• _Records supplied_
(* ===== verification/Util.v ===== *)
(** * Helpers (src/util.h, src/util.c) and the C string functions they use *)

From S2P Require Import Prelude Prot Posix.
From Stdlib Require Import Ascii.

(** ** Page arithmetic *)

(** [addr & ~(pagesize() - 1)] on [size_t]. *)
Definition page_aligned_addr (pagesize addr : Z) : Z :=
  Z.land addr (u64 (Z.lnot (u64 (pagesize - 1)))).

Lemma page_aligned_addr_eq k addr :
  0 ≤ k ≤ 63 → 0 ≤ addr < 2 ^ 64 →
  page_aligned_addr (2 ^ k) addr = addr - addr mod 2 ^ k.
Proof.
  intros Hk Ha. unfold page_aligned_addr.
  assert (2 ^ k ≤ 2 ^ 63) by (apply Z.pow_le_mono_r; lia).
  assert (0 < 2 ^ k) by (apply Z.pow_pos_nonneg; lia).
  rewrite (u64_small (2 ^ k - 1)) by lia.
  replace (2 ^ k - 1) with (Z.ones k) by (rewrite Z.ones_equiv; lia).
  unfold u64. rewrite <- Z.land_ones by lia.
  rewrite (Z.land_comm (Z.lnot _)), Z.land_assoc, Z.land_ones, Z.mod_small by lia.
  rewrite <- Z.ldiff_land, Z.ldiff_ones_r by lia.
  rewrite Z.shiftl_mul_pow2, Z.shiftr_div_pow2 by lia.
  rewrite (Z.div_mod addr (2 ^ k)) at 2 by lia. lia.
Qed.

(** ** C strings

    [strlen], [strncmp] and [snprintf] on strings without a null character. *)

(** [snprintf(buf, len, ...)] of the text [s]: the value returned and the
    buffer, truncated to leave room for the terminator. *)
Definition snprintf (len : nat) (s : string) : Z * string :=
  (Z.of_nat (String.length s), String.substring 0 (len - 1) s).

(** The decimal digits of a natural number, most significant first. *)
Definition digit (d : Z) : ascii := ascii_of_N (Z.to_N (48 + d)).

Fixpoint print_nat (fuel : nat) (n : Z) (acc : string) : string :=
  match fuel with
  | O => acc
  | S fuel =>
    let acc := String (digit (n mod 10)) acc in
    if n <? 10 then acc else print_nat fuel (n / 10) acc
  end.

(** [%jd] of a [uint64_t]: its bits read as an [intmax_t]; 19 digits hold it. *)
Definition print_jd (n : Z) : string :=
  let n := i64 n in
  if n <? 0 then String "-" (print_nat 20 (- n) "") else print_nat 20 n "".

Definition is_digit (c : ascii) : bool :=
  (48 <=? N_of_ascii c)%N && (N_of_ascii c <=? 57)%N.

(** The digits [strtoll] reads, saturated at the bounds of [long long]. *)
Fixpoint read_digits (s : string) (acc : Z) : Z :=
  match s with
  | String c s =>
    if is_digit c then read_digits s (acc * 10 + (Z.of_N (N_of_ascii c) - 48)) else acc
  | EmptyString => acc
  end.

(** [isspace] *)
Definition is_space (c : ascii) : bool :=
  (N_of_ascii c =? 32)%N || ((9 <=? N_of_ascii c)%N && (N_of_ascii c <=? 13)%N).

Fixpoint skip_spaces (s : string) : string :=
  match s with
  | String c s' => if is_space c then skip_spaces s' else s
  | EmptyString => s
  end.

Definition clamp64 (z : Z) : Z := Z.max (- 2 ^ 63) (Z.min (2 ^ 63 - 1) z).

(** [strtoll(s, NULL, 10)] *)
Definition strtoll (s : string) : Z :=
  match skip_spaces s with
  | String "-" s => clamp64 (- read_digits s 0)
  | String "+" s => clamp64 (read_digits s 0)
  | s => clamp64 (read_digits s 0)
  end.

(** ** src/util.c *)

(** [has_suffix] on strings that are not null. *)
Definition has_suffix (str suffix : string) : bool :=
  let lenstr := String.length str in
  let lensuffix := String.length suffix in
  if (lenstr <? lensuffix)%nat then false
  else bool_decide (String.substring (lenstr - lensuffix) lensuffix str = suffix).

(** The last character of [dir]; [dir\[strlen(dir) - 1\]] is outside an empty one. *)
Fixpoint last_char (s : string) : result ascii :=
  match s with
  | EmptyString => UB
  | String c EmptyString => Ok c
  | String _ s => last_char s
  end.

(** The code and the buffer. *)
Definition append_file_to_dir (len : nat) (dir file : string) : result (Z * string) :=
  c ← last_char dir;
  let '(n, buf) :=
    if bool_decide (c = "/"%char) then snprintf len (dir +:+ file)
    else snprintf len (dir +:+ "/" +:+ file) in
  Ok (if n <=? Z.of_nat len then 0 else -1, buf).

Section files.
Context {W : Type} `{!Posix W}.

Definition pagesize : Z := os_pagesize.

Definition file_exists (filename : string) (w : W) : bool :=
  match os_stat filename w with Some _ => true | None => false end.

Definition file_size (filename : string) (w : W) : Z :=
  match os_stat filename w with Some st_size => st_size | None => -1 end.

Definition ensure_directory (dir : string) (w : W) : Z * W :=
  if negb (file_exists dir w) then os_mkdir dir w else (0, w).
End files.

(** ** Round trip of the file names *)

Lemma digit_code d : 0 ≤ d < 10 → Z.of_N (N_of_ascii (digit d)) = 48 + d.
Proof.
  intros. unfold digit. rewrite N_ascii_embedding by lia. lia.
Qed.

Lemma is_digit_digit d : 0 ≤ d < 10 → is_digit (digit d) = true.
Proof.
  intros Hd. pose proof (digit_code d Hd). unfold is_digit. lia.
Qed.

(** Reading back what [print_nat] put before [acc]. *)
Lemma read_print_nat fuel : ∀ n acc z,
  0 ≤ n < 10 ^ Z.of_nat fuel →
  ∃ k, read_digits (print_nat fuel n acc) z = read_digits acc (z * 10 ^ k + n) ∧ 0 ≤ k.
Proof.
  induction fuel as [|fuel IH]; intros n acc z Hn; simpl.
  - exists 0. split; [|lia]. f_equal. simpl in Hn. lia.
  - pose proof (Z.mod_pos_bound n 10). destruct (Z.ltb_spec n 10).
    + exists 1. split; [|lia]. simpl. rewrite is_digit_digit, digit_code by lia. f_equal.
      rewrite Z.mod_small by lia. lia.
    + destruct (IH (n / 10) (String (digit (n mod 10)) acc) z) as (k & -> & Hk).
      { split; [apply Z.div_pos; lia|]. apply Z.div_lt_upper_bound; [lia|].
        rewrite Nat2Z.inj_succ, Z.pow_succ_r in Hn by lia. lia. }
      exists (k + 1). split; [|lia]. simpl. rewrite is_digit_digit, digit_code by lia. f_equal.
      rewrite Z.pow_add_r, Z.pow_1_r by lia. pose proof (Z.div_mod n 10). lia.
Qed.

Lemma print_nat_app fuel : ∀ n acc s,
  (print_nat fuel n acc +:+ s)%string = print_nat fuel n (acc +:+ s).
Proof.
  induction fuel as [|fuel IH]; intros n acc s; simpl; [done|].
  destruct (n <? 10); [done|]. apply IH.
Qed.

Lemma print_nat_head fuel : ∀ n acc, 0 ≤ n →
  ∃ d rest, 0 ≤ d < 10 ∧ print_nat (S fuel) n acc = String (digit d) rest.
Proof.
  induction fuel as [|fuel IH]; intros n acc Hn; pose proof (Z.mod_pos_bound n 10).
  - exists (n mod 10), acc. split; [lia|]. simpl. by destruct (n <? 10).
  - remember (S fuel) as f. simpl. destruct (n <? 10).
    + exists (n mod 10), acc. split; [lia|done].
    + subst f. apply IH. apply Z.div_pos; lia.
Qed.

(** A digit is neither a space nor a sign. *)
Lemma strtoll_digit d s : 0 ≤ d < 10 →
  strtoll (String (digit d) s) = clamp64 (read_digits (String (digit d) s) 0).
Proof.
  intros Hd. assert (d = 0 ∨ d = 1 ∨ d = 2 ∨ d = 3 ∨ d = 4 ∨ d = 5 ∨ d = 6 ∨ d = 7 ∨ d = 8 ∨ d = 9)
    as Hcases by lia.
  destruct Hcases as [->|[->|[->|[->|[->|[->|[->|[->|[->| ->]]]]]]]]]; reflexivity.
Qed.

(** The text of a number, followed by something that is not a digit. *)
Lemma strtoll_print_jd n s :
  0 ≤ n < 2 ^ 64 → u64 (strtoll (print_jd n +:+ String "." s)) = n.
Proof.
  intros Hn. unfold print_jd.
  assert (Hi : (i64 n = n ∧ n < 2 ^ 63) ∨ i64 n = n - 2 ^ 64 ∧ 2 ^ 63 ≤ n).
  { unfold i64. destruct (decide (n < 2 ^ 63)).
    - left. split; [rewrite Z.mod_small; lia|done].
    - right. split; [|lia]. replace (n + 2 ^ 63) with (n - 2 ^ 63 + 1 * 2 ^ 64) by lia.
      rewrite Z.mod_add, Z.mod_small; lia. }
  destruct (Z.ltb_spec (i64 n) 0).
  - change (String "-" ?x +:+ ?y)%string with (String "-" (x +:+ y)).
    rewrite print_nat_app.
    change (strtoll (String "-" ?x)) with (clamp64 (- read_digits x 0)).
    destruct (read_print_nat 20 (- i64 n) ("" +:+ String "." s) 0) as (k & -> & _); [lia|].
    simpl read_digits. unfold clamp64. rewrite Z.mul_0_l.
    replace (Z.max _ _) with (n + (-1) * 2 ^ 64) by lia.
    unfold u64. rewrite Z.mod_add, Z.mod_small; lia.
  - rewrite print_nat_app.
    destruct (print_nat_head 19 (i64 n) ("" +:+ String "." s)) as (d & rest & Hd & Hp); [lia|].
    rewrite Hp, strtoll_digit, <- Hp by done.
    destruct (read_print_nat 20 (i64 n) ("" +:+ String "." s) 0) as (k & -> & _); [lia|].
    simpl read_digits. unfold clamp64. rewrite Z.mul_0_l.
    replace (Z.max _ _) with n by lia. apply u64_small. lia.
Qed.

(** ** Names that fit their buffers *)

Lemma string_length_app s1 s2 :
  String.length (s1 +:+ s2) = (String.length s1 + String.length s2)%nat.
Proof. induction s1 as [|c s1 IH]; simpl; [done|]. by rewrite IH. Qed.

Lemma substring_all s n : (String.length s ≤ n)%nat → String.substring 0 n s = s.
Proof.
  revert n. induction s as [|c s IH]; intros [|n] Hn; simpl in *; try done; [lia|].
  rewrite IH; [done|lia].
Qed.

Lemma snprintf_fits len s :
  (String.length s < len)%nat → snprintf len s = (Z.of_nat (String.length s), s).
Proof. intros. unfold snprintf. rewrite substring_all by lia. done. Qed.

Lemma print_nat_length fuel : ∀ n acc,
  (String.length (print_nat fuel n acc) ≤ fuel + String.length acc)%nat.
Proof.
  induction fuel as [|fuel IH]; intros n acc; simpl; [lia|].
  destruct (n <? 10); [simpl; lia|]. pose proof (IH (n / 10) (String (digit (n mod 10)) acc)).
  simpl in *. lia.
Qed.

Lemma print_jd_length n : (String.length (print_jd n) ≤ 21)%nat.
Proof.
  unfold print_jd. destruct (i64 n <? 0).
  - cbn [String.length]. pose proof (print_nat_length 20 (- i64 n) "") as H.
    cbn [String.length] in H. lia.
  - pose proof (print_nat_length 20 (i64 n) "") as H. cbn [String.length] in H. lia.
Qed.

(** A file of a directory, as [append_file_to_dir] joins them. *)
Definition path_in (dir file : string) : string :=
  match last_char dir with
  | Ok c => if bool_decide (c = "/"%char) then dir +:+ file else dir +:+ "/" +:+ file
  | _ => file
  end.

Lemma last_char_Ok s : s ≠ ""%string → ∃ c, last_char s = Ok c.
Proof.
  induction s as [|c s IH]; [done|]. intros _. simpl.
  destruct s as [|c' s]; [eauto|]. by apply IH.
Qed.

Lemma append_file_fits dir file :
  dir ≠ ""%string → (String.length dir + String.length file + 1 < 256)%nat →
  append_file_to_dir 256 dir file = Ok (0, path_in dir file).
Proof.
  intros Hne Hlen. unfold append_file_to_dir, path_in.
  destruct (last_char_Ok dir Hne) as [c Hc].
  rewrite Hc, bind_Ok. destruct (bool_decide _);
    rewrite snprintf_fits by (rewrite ?string_length_app; simpl; lia);
    rewrite (proj2 (Z.leb_le _ _)) by (rewrite ?string_length_app; simpl; lia); done.
Qed.

Lemma append_inj s s1 s2 : (s +:+ s1 = s +:+ s2)%string → s1 = s2.
Proof. induction s as [|c s IH]; simpl; [done|]. intros H. injection H as H. by apply IH. Qed.

Lemma path_in_inj dir f1 f2 : path_in dir f1 = path_in dir f2 → f1 = f2.
Proof.
  unfold path_in. destruct (last_char dir) as [c| |]; [|done..].
  destruct (bool_decide _); intros H%append_inj; [done|]. by apply append_inj in H.
Qed.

• _What you have to do_
Only one stretch of the records above is wanted: the lines between the one holding "revert n. induction" and the one holding "rewrite Hc, bind_Ok.", inclusive, reproduced exactly.

• _Expected answer_
  revert n. induction s as [|c s IH]; intros [|n] Hn; simpl in *; try done; [lia|].
  rewrite IH; [done|lia].
Qed.

Lemma snprintf_fits len s :
  (String.length s < len)%nat → snprintf len s = (Z.of_nat (String.length s), s).
Proof. intros. unfold snprintf. rewrite substring_all by lia. done. Qed.

Lemma print_nat_length fuel : ∀ n acc,
  (String.length (print_nat fuel n acc) ≤ fuel + String.length acc)%nat.
Proof.
  induction fuel as [|fuel IH]; intros n acc; simpl; [lia|].
  destruct (n <? 10); [simpl; lia|]. pose proof (IH (n / 10) (String (digit (n mod 10)) acc)).
  simpl in *. lia.
Qed.

Lemma print_jd_length n : (String.length (print_jd n) ≤ 21)%nat.
Proof.
  unfold print_jd. destruct (i64 n <? 0).
  - cbn [String.length]. pose proof (print_nat_length 20 (- i64 n) "") as H.
    cbn [String.length] in H. lia.
  - pose proof (print_nat_length 20 (i64 n) "") as H. cbn [String.length] in H. lia.
Qed.

(** A file of a directory, as [append_file_to_dir] joins them. *)
Definition path_in (dir file : string) : string :=
  match last_char dir with
  | Ok c => if bool_decide (c = "/"%char) then dir +:+ file else dir +:+ "/" +:+ file
  | _ => file
  end.

Lemma last_char_Ok s : s ≠ ""%string → ∃ c, last_char s = Ok c.
Proof.
  induction s as [|c s IH]; [done|]. intros _. simpl.
  destruct s as [|c' s]; [eauto|]. by apply IH.
Qed.

Lemma append_file_fits dir file :
  dir ≠ ""%string → (String.length dir + String.length file + 1 < 256)%nat →
  append_file_to_dir 256 dir file = Ok (0, path_in dir file).
Proof.
  intros Hne Hlen. unfold append_file_to_dir, path_in.
  destruct (last_char_Ok dir Hne) as [c Hc].
  rewrite Hc, bind_Ok. destruct (bool_decide _);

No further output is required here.